%%
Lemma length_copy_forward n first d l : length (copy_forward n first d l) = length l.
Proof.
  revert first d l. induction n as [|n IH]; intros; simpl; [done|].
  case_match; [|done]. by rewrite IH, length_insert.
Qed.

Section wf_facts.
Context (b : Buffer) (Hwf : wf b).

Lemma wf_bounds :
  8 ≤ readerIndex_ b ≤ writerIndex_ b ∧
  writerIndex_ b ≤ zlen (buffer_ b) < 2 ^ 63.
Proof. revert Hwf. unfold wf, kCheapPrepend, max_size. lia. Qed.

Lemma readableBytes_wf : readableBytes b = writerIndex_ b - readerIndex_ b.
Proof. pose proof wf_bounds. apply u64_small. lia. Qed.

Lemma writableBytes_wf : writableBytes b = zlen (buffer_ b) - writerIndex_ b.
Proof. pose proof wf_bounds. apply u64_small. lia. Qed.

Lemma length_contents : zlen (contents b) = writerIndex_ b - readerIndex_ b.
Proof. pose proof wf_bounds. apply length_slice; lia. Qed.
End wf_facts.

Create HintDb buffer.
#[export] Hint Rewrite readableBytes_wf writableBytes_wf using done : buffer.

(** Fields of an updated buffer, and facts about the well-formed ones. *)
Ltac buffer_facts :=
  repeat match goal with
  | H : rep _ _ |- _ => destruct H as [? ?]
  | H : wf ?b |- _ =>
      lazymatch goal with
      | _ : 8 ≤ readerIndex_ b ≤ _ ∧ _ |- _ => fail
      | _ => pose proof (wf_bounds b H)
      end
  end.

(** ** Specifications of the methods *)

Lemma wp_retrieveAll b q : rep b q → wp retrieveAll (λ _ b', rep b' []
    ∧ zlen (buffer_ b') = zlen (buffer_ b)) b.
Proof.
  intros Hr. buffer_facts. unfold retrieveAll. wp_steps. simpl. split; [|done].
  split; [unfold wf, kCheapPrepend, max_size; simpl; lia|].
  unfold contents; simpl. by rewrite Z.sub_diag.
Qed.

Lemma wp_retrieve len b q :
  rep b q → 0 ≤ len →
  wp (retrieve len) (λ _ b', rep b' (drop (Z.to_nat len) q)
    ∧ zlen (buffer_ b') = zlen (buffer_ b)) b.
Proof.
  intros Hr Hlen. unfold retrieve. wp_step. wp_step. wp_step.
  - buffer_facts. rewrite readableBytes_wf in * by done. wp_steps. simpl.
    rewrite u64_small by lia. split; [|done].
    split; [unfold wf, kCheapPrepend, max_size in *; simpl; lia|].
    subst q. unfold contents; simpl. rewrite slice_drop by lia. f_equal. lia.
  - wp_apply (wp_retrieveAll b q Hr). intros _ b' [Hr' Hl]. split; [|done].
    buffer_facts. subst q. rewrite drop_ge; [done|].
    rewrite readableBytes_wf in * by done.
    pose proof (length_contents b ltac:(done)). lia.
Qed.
%%
== Work instruction ==
The reply must be a number and nothing more: the count of lines above that contain the word "zlen".

== Solved problem ==
5